**Exercise prompt**
When you copy the entries, keep every word exactly as it stands.

**Data for processing**

(** A document ends the wait only if it is received in time; which of the two results it
    is depends on its validity. *)
Lemma await_document delay ctx halt pick start ops :
  match awaitFirstPKIDoc LoopService delay ctx halt pick start ops with
  | A_ok at_ => exists d, isDocValid LoopService d = None /\ awaited delay ctx halt start ops at_ d
  | A_invalid at_ e =>
      exists d, isDocValid LoopService d = Some e /\ awaited delay ctx halt start ops at_ d
  | _ => True
  end.
Proof.
  revert start. induction ops as [|[t0 op] ops IH]; intros start; cbn [awaitFirstPKIDoc].
  - by destruct (select _ _) as [[t []]|].
  - destruct (select _ _) as [[t []]|] eqn:E; [done..| |done].
    apply received_before in E as (Et & Hd & Hl). destruct op as [c|d].
    + specialize (IH t). assert (forall at_ d, awaited delay ctx halt t ops at_ d ->
        awaited delay ctx halt start ((t0, opConnStatusChanged c) :: ops) at_ d) as Ha.
      { intros at_ d (pre & t1 & post & -> & Hp & Hat & Hd1 & Hl1).
        exists ((t0, opConnStatusChanged c) :: pre), t1, post. split; [done|]. split.
        - intros o [->|Ho]%elem_of_cons; [by eexists|by apply Hp].
        - cbn. rewrite <- Et. split_and!; [done..|]. intros c' Hc'.
          specialize (Hl1 c' Hc'). specialize (Hl c' Hc'). lia. }
      destruct (awaitFirstPKIDoc _ _ _ _ _ _ _); try done; destruct IH as (d & ? & ?); eauto.
    + assert (awaited delay ctx halt start ((t0, opNewDocument d) :: ops) t d) as Ha.
      { exists [], t0, ops. split; [done|]. split; [|done].
        intros o Ho. by apply not_elem_of_nil in Ho. }
      destruct (isDocValid LoopService d) eqn:Ev; eauto.
Qed.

**Result of the exercise**
(** A document ends the wait only if it is received in time; which of the two results it
    is depends on its validity. *)
Lemma await_document delay ctx halt pick start ops :
  match awaitFirstPKIDoc LoopService delay ctx halt pick start ops with
  | A_ok at_ => exists d, isDocValid LoopService d = None /\ awaited delay ctx halt start ops at_ d
  | A_invalid at_ e =>
      exists d, isDocValid LoopService d = Some e /\ awaited delay ctx halt start ops at_ d
  | _ => True
  end.
Proof.
  revert start. induction ops as [|[t0 op] ops IH]; intros start; cbn [awaitFirstPKIDoc].
  - by destruct (select _ _) as [[t []]|].
  - destruct (select _ _) as [[t []]|] eqn:E; [done..| |done].
    apply received_before in E as (Et & Hd & Hl). destruct op as [c|d].
    + specialize (IH t). assert (forall at_ d, awaited delay ctx halt t ops at_ d ->
        awaited delay ctx halt start ((t0, opConnStatusChanged c) :: ops) at_ d) as Ha.
      { intros at_ d (pre & t1 & post & -> & Hp & Hat & Hd1 & Hl1).
        exists ((t0, opConnStatusChanged c) :: pre), t1, post. split; [done|]. split.
        - intros o [->|Ho]%elem_of_cons; [by eexists|by apply Hp].
        - cbn. rewrite <- Et. split_and!; [done..|]. intros c' Hc'.
          specialize (Hl1 c' Hc'). specialize (Hl c' Hc'). lia. }
      destruct (awaitFirstPKIDoc _ _ _ _ _ _ _); try done; destruct IH as (d & ? & ?); eauto.
    + assert (awaited delay ctx halt start ((t0, opNewDocument d) :: ops) t d) as Ha.
      { exists [], t0, ops. split; [done|]. split; [|done].
        intros o Ho. by apply not_elem_of_nil in Ho. }
      destruct (isDocValid LoopService d) eqn:Ev; eauto.
Qed.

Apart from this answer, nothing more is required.